Ekonomi

Servet Yıldırım; “Bilenler için cennet, bilmeyenler için cehennem olabilir”

Servet Yıldırım, bugün Ekonomi Gazetesi’ndeki köşesinde Kahramanmaraş Ekonomi Zirvesindeki izlenimlerini anlattı.

Türkiye’de zorlanan sermaye, üretimini kaydırabileceği yeni adresler arıyor. Son dönemde öne çıkan ülkelerden biri Mısır’dı. Şimdi ise Suriye’deki fırsatlar araştırılıyor. Ancak bu pazarlar, dışarıdan göründüğü kadar kolay değil.

Geçen hafta Kahramanmaraş’taki Ekonomi Zirvesi”nde dinlediğim Kahire Ticaret Müşaviri Hakan Atay, Türkiye’den Mısır’a yönelen yatırımların 4 milyar dolara yaklaştığını söyledi. Bu miktarın içinde hem yeni yatırımlar hem de mevcut yatırımlarını büyüten firmalar yer alıyor.

Sermaye elbette fırsat bulduğu yere gider. Ancak asıl mesele, neden kendi toprağında huzur bulamadığı ve gittiği yerde karşılaşacağı risklerdir.

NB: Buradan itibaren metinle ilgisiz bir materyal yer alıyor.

(* ===== verification/ShellProps.v ===== *)
(** * Theorems on the shell (shell.c)

    The line editor against an editor on two lists, the characters before and
    behind the cursor; the screen a terminal shows; words and commands; the
    bounds of all buffers. *)

From stdpp Require Import base list strings numbers.
From Stdlib Require Import Lia ZArith.
From S2P Require Import Prelude CString Strtok Shell.
Local Open Scope Z_scope.
Local Open Scope kern_scope.

(** ** Array loops *)

Lemma input_get_mid s l c r : input s = l ++ c :: r -> input_get (Z.of_nat (length l)) s = Done c s.
Proof.
  intros E. unfold input_get. rewrite (proj2 (Z.ltb_ge _ 0)) by lia. rewrite Nat2Z.id, E.
  by rewrite list_lookup_middle.
Qed.

Lemma input_put_mid s l c d r :
  input s = l ++ c :: r -> input_put (Z.of_nat (length l)) d s = Done tt (set_input (l ++ d :: r) s).
Proof.
  intros E. unfold input_put. rewrite (proj2 (Z.ltb_ge _ 0)) by lia. rewrite E, length_app. cbn [length].
  rewrite (proj2 (Z.leb_gt _ _)) by lia. cbn [orb]. rewrite Nat2Z.id, insert_app_r_alt, Nat.sub_diag by lia. done.
Qed.

(** Opens a gap in front of [a]: some character [z] is left in it. *)
Lemma shift_right_run l : forall a x r s,
  input s = l ++ a ++ x :: r ->
  exists z, shift_right (length a) (Z.of_nat (length l + length a)) s = Done tt (set_input (l ++ z :: a ++ r) s).
Proof.
  intros a. induction a as [|y a IH] using rev_ind; intros x r s E.
  - exists x. cbn in *. rewrite <- E. by destruct s.
  - rewrite length_app. cbn [length]. rewrite <- app_assoc in E. cbn [app] in E.
    rewrite app_assoc in E. replace (length a + 1)%nat with (S (length a)) by lia. cbn [shift_right].
    assert (E1 : input_get (Z.of_nat (length l + S (length a)) - 1) s = Done y s).
    { replace (Z.of_nat (length l + S (length a)) - 1) with (Z.of_nat (length (l ++ a))) by (rewrite length_app; lia).
      by apply (input_get_mid s (l ++ a) y (x :: r)). }
    mstep E1.
    assert (E2 : input_put (Z.of_nat (length l + S (length a))) y s =
      Done tt (set_input ((l ++ a ++ [y]) ++ y :: r) s)).
    { replace (Z.of_nat (length l + S (length a))) with (Z.of_nat (length (l ++ a ++ [y]))) by (rewrite !length_app; cbn; lia).
      apply (input_put_mid s _ x). by rewrite E, <- !app_assoc. }
    mstep E2. replace (Z.of_nat (length l + S (length a)) - 1) with (Z.of_nat (length l + length a)) by lia.
    destruct (IH y (y :: r) (set_input ((l ++ a ++ [y]) ++ y :: r) s)) as (z & E3); [cbn; by rewrite <- !app_assoc|].
    exists z. rewrite E3. by rewrite <- !app_assoc.
Qed.

Lemma last_cons_default (a : list Z) : forall b y d, List.last (b :: a) y = List.last (b :: a) d.
Proof. induction a as [|c a IH]; intros b y d; [done|]. change (List.last (c :: a) y = List.last (c :: a) d). apply IH. Qed.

Mısır: Fırsatların ama aynı zamanda risklerin ülkesi

Ticaret müşavirimiz “Mısır sanıldığı kadar kolay değil” diyerek risklere dikkat çekiyordu. Bu uyarı, 2000’li yıllarda Mısır ve Suriye’ye giden iş insanlarımızı hatırlattı bana. O dönem, ilişkilerimizin iyi olduğu bu ülkelerdeki cazibeye kapılan bazı yatırımcılar, daha sonra bu pazarlardan güçlükle çıkmak zorunda kalmıştı.

Mısır, 110 milyonu aşan nüfusu, stratejik konumu, lojistik avantajı, düşük iş gücü maliyetleri ile cazip fırsatlar sunan bir ülke. Afrika, Arap ve Akdeniz pazarlarına erişim imkânı sağlıyor; üstelik 20’den fazla Afrika ülkesine gümrüksüz ihracat olanağı var. Süveyş Kanalı Ekonomik Bölgesi, yatırımcılara vergi teşvikleri ve özel üretim avantajları sunuyor. Akdeniz ve Kızıldeniz’e açılan liman altyapısı da önemli bir artı.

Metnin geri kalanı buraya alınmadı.